(Provided information Opens)
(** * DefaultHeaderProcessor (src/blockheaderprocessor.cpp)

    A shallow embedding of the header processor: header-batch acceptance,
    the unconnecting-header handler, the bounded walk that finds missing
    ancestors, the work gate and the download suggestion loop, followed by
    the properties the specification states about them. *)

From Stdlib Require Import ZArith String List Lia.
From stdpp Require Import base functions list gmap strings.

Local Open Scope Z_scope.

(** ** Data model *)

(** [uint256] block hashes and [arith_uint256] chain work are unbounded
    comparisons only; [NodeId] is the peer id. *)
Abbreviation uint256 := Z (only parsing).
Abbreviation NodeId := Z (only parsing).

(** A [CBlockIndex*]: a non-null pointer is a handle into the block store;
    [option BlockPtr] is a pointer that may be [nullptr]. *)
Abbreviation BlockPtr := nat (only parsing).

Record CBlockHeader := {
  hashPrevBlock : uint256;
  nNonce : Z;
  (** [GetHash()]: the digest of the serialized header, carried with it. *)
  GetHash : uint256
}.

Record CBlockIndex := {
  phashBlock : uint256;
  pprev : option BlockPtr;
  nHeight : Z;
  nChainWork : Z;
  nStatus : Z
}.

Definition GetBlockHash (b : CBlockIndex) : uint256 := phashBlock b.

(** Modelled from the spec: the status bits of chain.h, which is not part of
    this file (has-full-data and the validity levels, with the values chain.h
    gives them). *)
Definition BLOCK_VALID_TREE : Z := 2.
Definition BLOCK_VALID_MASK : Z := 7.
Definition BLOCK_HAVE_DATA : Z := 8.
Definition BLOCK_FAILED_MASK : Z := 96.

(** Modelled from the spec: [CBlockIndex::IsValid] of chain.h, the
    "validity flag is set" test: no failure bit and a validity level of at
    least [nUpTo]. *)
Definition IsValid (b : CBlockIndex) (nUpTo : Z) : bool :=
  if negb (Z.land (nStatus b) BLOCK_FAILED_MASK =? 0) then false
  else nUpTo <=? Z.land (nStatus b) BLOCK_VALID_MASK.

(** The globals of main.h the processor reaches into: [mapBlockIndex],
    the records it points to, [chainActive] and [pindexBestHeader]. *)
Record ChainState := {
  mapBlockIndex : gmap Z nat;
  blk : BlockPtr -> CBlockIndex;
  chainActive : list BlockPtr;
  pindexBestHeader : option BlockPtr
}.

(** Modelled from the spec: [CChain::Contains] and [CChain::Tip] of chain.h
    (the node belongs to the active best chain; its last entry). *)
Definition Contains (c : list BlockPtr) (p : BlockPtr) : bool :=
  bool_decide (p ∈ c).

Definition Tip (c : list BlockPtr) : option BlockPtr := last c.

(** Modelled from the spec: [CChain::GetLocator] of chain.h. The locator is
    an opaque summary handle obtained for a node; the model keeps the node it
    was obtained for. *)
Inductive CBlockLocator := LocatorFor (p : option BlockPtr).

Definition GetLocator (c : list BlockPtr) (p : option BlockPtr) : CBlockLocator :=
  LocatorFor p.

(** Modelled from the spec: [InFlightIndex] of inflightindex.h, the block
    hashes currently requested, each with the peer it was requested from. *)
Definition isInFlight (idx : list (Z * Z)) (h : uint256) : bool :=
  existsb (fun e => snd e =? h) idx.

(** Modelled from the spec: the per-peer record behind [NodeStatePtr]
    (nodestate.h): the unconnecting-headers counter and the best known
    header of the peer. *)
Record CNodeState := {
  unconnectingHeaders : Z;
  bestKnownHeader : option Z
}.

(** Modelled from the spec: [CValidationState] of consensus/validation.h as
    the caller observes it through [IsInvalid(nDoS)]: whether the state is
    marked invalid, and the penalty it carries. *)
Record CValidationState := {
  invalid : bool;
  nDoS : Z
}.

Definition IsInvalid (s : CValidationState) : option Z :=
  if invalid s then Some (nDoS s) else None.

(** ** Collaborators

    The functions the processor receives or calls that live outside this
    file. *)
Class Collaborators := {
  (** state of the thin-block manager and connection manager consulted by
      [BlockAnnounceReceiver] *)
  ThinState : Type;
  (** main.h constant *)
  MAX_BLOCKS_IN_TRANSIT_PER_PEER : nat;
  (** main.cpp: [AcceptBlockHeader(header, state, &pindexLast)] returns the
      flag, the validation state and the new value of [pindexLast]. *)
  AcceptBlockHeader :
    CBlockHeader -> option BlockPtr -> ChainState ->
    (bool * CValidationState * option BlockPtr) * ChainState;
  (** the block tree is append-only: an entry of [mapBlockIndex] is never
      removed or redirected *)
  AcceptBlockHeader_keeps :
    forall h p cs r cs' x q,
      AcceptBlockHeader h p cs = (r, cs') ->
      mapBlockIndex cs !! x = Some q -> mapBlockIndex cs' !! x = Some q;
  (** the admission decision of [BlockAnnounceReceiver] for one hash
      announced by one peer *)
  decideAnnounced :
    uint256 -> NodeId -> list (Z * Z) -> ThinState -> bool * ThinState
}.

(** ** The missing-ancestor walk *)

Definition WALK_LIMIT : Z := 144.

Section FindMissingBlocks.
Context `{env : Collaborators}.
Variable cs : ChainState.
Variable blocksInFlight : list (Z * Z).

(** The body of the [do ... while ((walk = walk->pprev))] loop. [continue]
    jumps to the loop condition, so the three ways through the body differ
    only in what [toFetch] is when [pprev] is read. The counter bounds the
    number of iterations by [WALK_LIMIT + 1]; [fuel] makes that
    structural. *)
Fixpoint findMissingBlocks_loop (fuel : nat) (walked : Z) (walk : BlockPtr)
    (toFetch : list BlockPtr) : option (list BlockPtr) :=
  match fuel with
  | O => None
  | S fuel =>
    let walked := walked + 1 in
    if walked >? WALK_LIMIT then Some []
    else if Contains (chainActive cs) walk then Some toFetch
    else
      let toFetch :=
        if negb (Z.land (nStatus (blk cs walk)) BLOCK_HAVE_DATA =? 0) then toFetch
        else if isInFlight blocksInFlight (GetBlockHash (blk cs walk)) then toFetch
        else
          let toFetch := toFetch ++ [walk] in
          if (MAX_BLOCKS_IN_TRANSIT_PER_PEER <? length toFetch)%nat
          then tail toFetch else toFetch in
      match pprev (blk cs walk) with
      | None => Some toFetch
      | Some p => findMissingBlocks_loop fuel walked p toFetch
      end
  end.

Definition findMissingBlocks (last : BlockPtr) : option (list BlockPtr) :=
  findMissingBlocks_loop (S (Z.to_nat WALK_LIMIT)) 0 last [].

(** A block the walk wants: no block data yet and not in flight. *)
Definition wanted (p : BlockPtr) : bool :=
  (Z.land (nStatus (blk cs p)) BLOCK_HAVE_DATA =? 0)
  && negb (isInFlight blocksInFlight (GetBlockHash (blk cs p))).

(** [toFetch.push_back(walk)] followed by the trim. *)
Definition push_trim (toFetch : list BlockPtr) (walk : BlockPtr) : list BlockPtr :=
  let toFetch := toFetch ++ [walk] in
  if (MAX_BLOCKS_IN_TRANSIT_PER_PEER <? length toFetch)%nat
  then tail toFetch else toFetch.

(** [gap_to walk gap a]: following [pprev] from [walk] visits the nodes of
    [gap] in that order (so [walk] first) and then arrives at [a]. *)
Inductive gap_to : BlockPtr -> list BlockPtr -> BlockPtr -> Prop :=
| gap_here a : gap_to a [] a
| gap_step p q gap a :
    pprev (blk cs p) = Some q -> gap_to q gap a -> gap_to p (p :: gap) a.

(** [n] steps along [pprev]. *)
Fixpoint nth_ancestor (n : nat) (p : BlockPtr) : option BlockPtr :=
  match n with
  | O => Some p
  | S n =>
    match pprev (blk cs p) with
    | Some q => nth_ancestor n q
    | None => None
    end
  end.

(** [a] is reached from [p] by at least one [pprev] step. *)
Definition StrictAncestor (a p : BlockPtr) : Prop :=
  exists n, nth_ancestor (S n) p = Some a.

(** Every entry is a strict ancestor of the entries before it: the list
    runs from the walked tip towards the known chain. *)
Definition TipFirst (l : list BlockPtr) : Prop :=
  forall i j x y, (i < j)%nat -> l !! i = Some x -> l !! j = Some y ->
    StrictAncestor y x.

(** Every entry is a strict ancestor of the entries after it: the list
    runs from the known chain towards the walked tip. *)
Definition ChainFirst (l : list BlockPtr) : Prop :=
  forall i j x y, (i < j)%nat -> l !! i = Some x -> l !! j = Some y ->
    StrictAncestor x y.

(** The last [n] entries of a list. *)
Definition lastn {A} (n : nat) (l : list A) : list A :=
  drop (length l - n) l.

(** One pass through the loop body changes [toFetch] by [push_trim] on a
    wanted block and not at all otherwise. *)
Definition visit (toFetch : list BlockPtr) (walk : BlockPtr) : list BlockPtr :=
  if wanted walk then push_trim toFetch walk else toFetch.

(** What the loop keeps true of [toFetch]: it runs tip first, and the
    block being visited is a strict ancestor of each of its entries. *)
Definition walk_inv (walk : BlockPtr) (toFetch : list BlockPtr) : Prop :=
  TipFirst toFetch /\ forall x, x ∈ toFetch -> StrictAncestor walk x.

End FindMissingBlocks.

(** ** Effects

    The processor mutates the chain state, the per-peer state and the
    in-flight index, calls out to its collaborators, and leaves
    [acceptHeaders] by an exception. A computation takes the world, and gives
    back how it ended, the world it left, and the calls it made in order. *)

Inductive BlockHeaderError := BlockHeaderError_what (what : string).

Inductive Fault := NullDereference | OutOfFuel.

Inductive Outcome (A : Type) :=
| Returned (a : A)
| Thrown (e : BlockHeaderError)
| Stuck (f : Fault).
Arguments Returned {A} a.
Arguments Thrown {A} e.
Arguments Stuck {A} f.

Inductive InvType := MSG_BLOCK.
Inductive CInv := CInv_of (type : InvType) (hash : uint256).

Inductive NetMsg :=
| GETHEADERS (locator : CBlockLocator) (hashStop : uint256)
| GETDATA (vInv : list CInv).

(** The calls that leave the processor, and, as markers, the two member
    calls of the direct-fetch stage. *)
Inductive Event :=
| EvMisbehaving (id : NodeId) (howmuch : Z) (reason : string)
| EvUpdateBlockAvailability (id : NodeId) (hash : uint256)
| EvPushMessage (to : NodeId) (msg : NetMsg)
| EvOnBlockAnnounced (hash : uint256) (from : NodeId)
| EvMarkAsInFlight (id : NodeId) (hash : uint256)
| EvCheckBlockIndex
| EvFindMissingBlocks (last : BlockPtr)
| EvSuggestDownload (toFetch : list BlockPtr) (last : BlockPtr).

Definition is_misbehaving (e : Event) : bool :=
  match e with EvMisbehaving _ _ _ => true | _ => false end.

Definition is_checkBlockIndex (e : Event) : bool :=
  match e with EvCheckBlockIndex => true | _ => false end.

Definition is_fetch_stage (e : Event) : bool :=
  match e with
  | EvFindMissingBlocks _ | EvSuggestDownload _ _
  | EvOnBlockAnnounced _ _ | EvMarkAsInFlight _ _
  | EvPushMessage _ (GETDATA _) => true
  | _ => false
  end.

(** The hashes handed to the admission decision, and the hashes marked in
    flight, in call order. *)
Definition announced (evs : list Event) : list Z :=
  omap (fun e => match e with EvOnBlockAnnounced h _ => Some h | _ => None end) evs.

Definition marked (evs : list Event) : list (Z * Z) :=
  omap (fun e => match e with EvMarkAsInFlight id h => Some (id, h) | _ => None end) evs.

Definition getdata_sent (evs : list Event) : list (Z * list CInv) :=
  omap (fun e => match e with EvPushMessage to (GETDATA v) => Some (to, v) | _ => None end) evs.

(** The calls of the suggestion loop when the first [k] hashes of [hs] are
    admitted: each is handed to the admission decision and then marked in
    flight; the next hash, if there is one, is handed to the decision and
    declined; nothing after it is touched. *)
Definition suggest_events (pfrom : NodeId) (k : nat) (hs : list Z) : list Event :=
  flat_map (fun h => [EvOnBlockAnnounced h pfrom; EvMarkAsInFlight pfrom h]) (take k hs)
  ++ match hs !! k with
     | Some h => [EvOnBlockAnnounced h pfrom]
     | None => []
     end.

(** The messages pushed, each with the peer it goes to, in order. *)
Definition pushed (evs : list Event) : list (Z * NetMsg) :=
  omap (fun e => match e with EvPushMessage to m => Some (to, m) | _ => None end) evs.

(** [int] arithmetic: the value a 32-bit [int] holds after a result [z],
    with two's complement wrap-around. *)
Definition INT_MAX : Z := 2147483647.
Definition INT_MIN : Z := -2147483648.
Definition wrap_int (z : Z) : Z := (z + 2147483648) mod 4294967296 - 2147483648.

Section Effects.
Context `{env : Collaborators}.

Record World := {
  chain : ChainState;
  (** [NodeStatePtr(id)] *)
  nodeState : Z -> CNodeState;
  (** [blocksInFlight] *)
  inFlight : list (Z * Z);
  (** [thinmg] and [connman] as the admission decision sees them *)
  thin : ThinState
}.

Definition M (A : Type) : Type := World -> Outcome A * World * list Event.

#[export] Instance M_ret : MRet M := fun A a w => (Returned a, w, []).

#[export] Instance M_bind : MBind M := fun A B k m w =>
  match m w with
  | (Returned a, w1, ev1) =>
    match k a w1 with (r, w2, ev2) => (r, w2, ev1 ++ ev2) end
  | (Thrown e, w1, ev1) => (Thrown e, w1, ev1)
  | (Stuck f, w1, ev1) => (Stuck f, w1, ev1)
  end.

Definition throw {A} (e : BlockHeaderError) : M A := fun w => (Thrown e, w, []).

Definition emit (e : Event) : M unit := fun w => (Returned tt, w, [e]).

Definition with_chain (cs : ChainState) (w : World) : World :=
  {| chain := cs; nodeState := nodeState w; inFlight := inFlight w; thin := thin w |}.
(Provided information Closes)
- **Task prompt**: Gather up, from the records above, each line where the word "Event" appears.

- **Solution for this exercise**:
Inductive Event :=
Definition is_misbehaving (e : Event) : bool :=
Definition is_checkBlockIndex (e : Event) : bool :=
Definition is_fetch_stage (e : Event) : bool :=
Definition announced (evs : list Event) : list Z :=
Definition marked (evs : list Event) : list (Z * Z) :=
Definition getdata_sent (evs : list Event) : list (Z * list CInv) :=
Definition suggest_events (pfrom : NodeId) (k : nat) (hs : list Z) : list Event :=
Definition pushed (evs : list Event) : list (Z * NetMsg) :=
Definition M (A : Type) : Type := World -> Outcome A * World * list Event.
Definition emit (e : Event) : M unit := fun w => (Returned tt, w, [e]).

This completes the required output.